I knew the mouse wouldn't last long if the mama didn't come back, and when I found it cold and dead this morning, I slipped it off into the woods, then I lied to Ira, saying it was gone, and the mama must have come back for him in the night. I probably shouldn't have, and after talking to a friend yesterday, he advised it would be best to explain that animals and humans are different, and sometimes animal mothers don't act the way human mothers do, and occasionally things die. Initially, I agreed with him, the truth is always best, no matter what...but then it seemed so personal to Ira, that the mama HAD to come for her baby, I simply couldn't do it. The poor kid has enough to worry about without thinking mothers ditch their babies. And he had such a look on his face every time we'd pop the trunk to check and STILL see that dratted mouse...I prayed it would have been taken in the night, I woke up several times thinking of it. Trying to will that danged mother to drag her baby off into my frigging wheel well with the rest of her litter. How crazy that our life can be dictated by such small symbolic things! I also felt ridiculous, because here I was, practically INVITING seven mice to tear apart my car, when before, I had been about to set a trap for that one stupid mouse, and then I wake up in the night, wondering if I could possibly syringe-feed it's infant? Good grief.
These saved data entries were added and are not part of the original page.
(* ===== verification/IrCcp.v ===== *)
(** * Conditional constant propagation

    [sway-ir/src/optimize/conditional_constprop.rs]: in the blocks that are reached only
    where a value was found equal to a constant, the constant replaces the value.  The
    dominator tree is the one of [IrDominator]. *)

From S2P Require Import Prelude IrDominator IrTypes IrConstant IrCore.
Local Open Scope Z_scope.

(** The values that are replaced in the blocks dominated by the key *)
Abbreviation Regions := (gmap Block (Value * Value)).

Definition region_of (context : Context) (dom_region_replacements : Regions) (block : Block) : Result Regions :=
  t ← get_terminator context block;
  term ← expect_some t "Malformed block: no terminator";
  match term.2 with
  | IConditionalBranch cond_value true_block false_block =>
      i ← get_instruction context cond_value;
      match i with
      | Some (_, ICmp pred v1 v2) =>
          if bool_decide (br_block true_block <> br_block false_block) && match pred with PEqual => true | _ => false end then
            c1 ← is_constant context v1;
            c2 ← is_constant context v2;
            if xorb c1 c2 then
              n ← num_predecessors context (br_block true_block);
              Ok (if (n =? 1)%nat then <[br_block true_block := if c1 : bool then (v2, v1) else (v1, v2)]> dom_region_replacements else dom_region_replacements)
            else Ok dom_region_replacements
          else Ok dom_region_replacements
      | _ => Ok dom_region_replacements
      end
  | _ => Ok dom_region_replacements
  end.

Section walk.
Context (dom_tree : DomTree) (dom_region_replacements : Regions).

(** The walk over the dominator tree; a block is on the stack with the child to visit next. *)
Fixpoint ccp_walk (fuel : nat) (context : Context) (stack : list (Block * nat)) (replacements : gmap Value Value) : Result Context :=
  match stack with
  | [] => Ok context
  | (block, next_child) :: stack' =>
      match fuel with
      | O => Err OutOfFuel
      | S fuel' =>
          let cur_replacement_opt := dom_region_replacements !! block in
          r ← (if (next_child =? 0)%nat then
                 let replacements := match cur_replacement_opt with Some cur_replacement => <[cur_replacement.1 := cur_replacement.2]> replacements | None => replacements end in
                 context ← Block_replace_values context block replacements;
                 Ok (context, replacements)
               else Ok (context, replacements));
          o ← child dom_tree block next_child;
          match o with
          | Some child => ccp_walk fuel' r.1 ((child, O) :: (block, S next_child) :: stack') r.2
          | None => ccp_walk fuel' r.1 stack' (match cur_replacement_opt with Some cur_replacement => delete cur_replacement.1 r.2 | None => r.2 end)
          end
      end
  end.
End walk.

(** A block is pushed once and popped once. *)
Definition ccp (context : Context) (dom_tree : DomTree) (function : Function) : Result (Context * bool) :=
  l ← block_iter context function;
  dom_region_replacements ← fold_ok (region_of context) ∅ l;
  root_block ← get_entry_block context function;
  if bool_decide (dom_region_replacements = ∅) then Ok (context, false)
  else
    context ← ccp_walk dom_tree dom_region_replacements (2 * size (IrDominator.values dom_tree)) context [(root_block, O)] ∅;
    Ok (context, true).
Nothing is ever black or white. More and more I realize this lately. There is often no such thing as right or wrong, things can slide in either direction at any given time, dependant on the tiniest details, the most insignificant move, and you never know what the proper choice may be, you just go with your gut. And you'll never really know for SURE if it was the best decision, you just hope. And I hope those rodents don't move into my heater next.

1 comment:

  1. but...but....isn't your wheel well dangerous for them? How about putting cheese doodles in a box next to your wheel well? What a precious little mouse in your photo. You have a major animal lover there in Ira.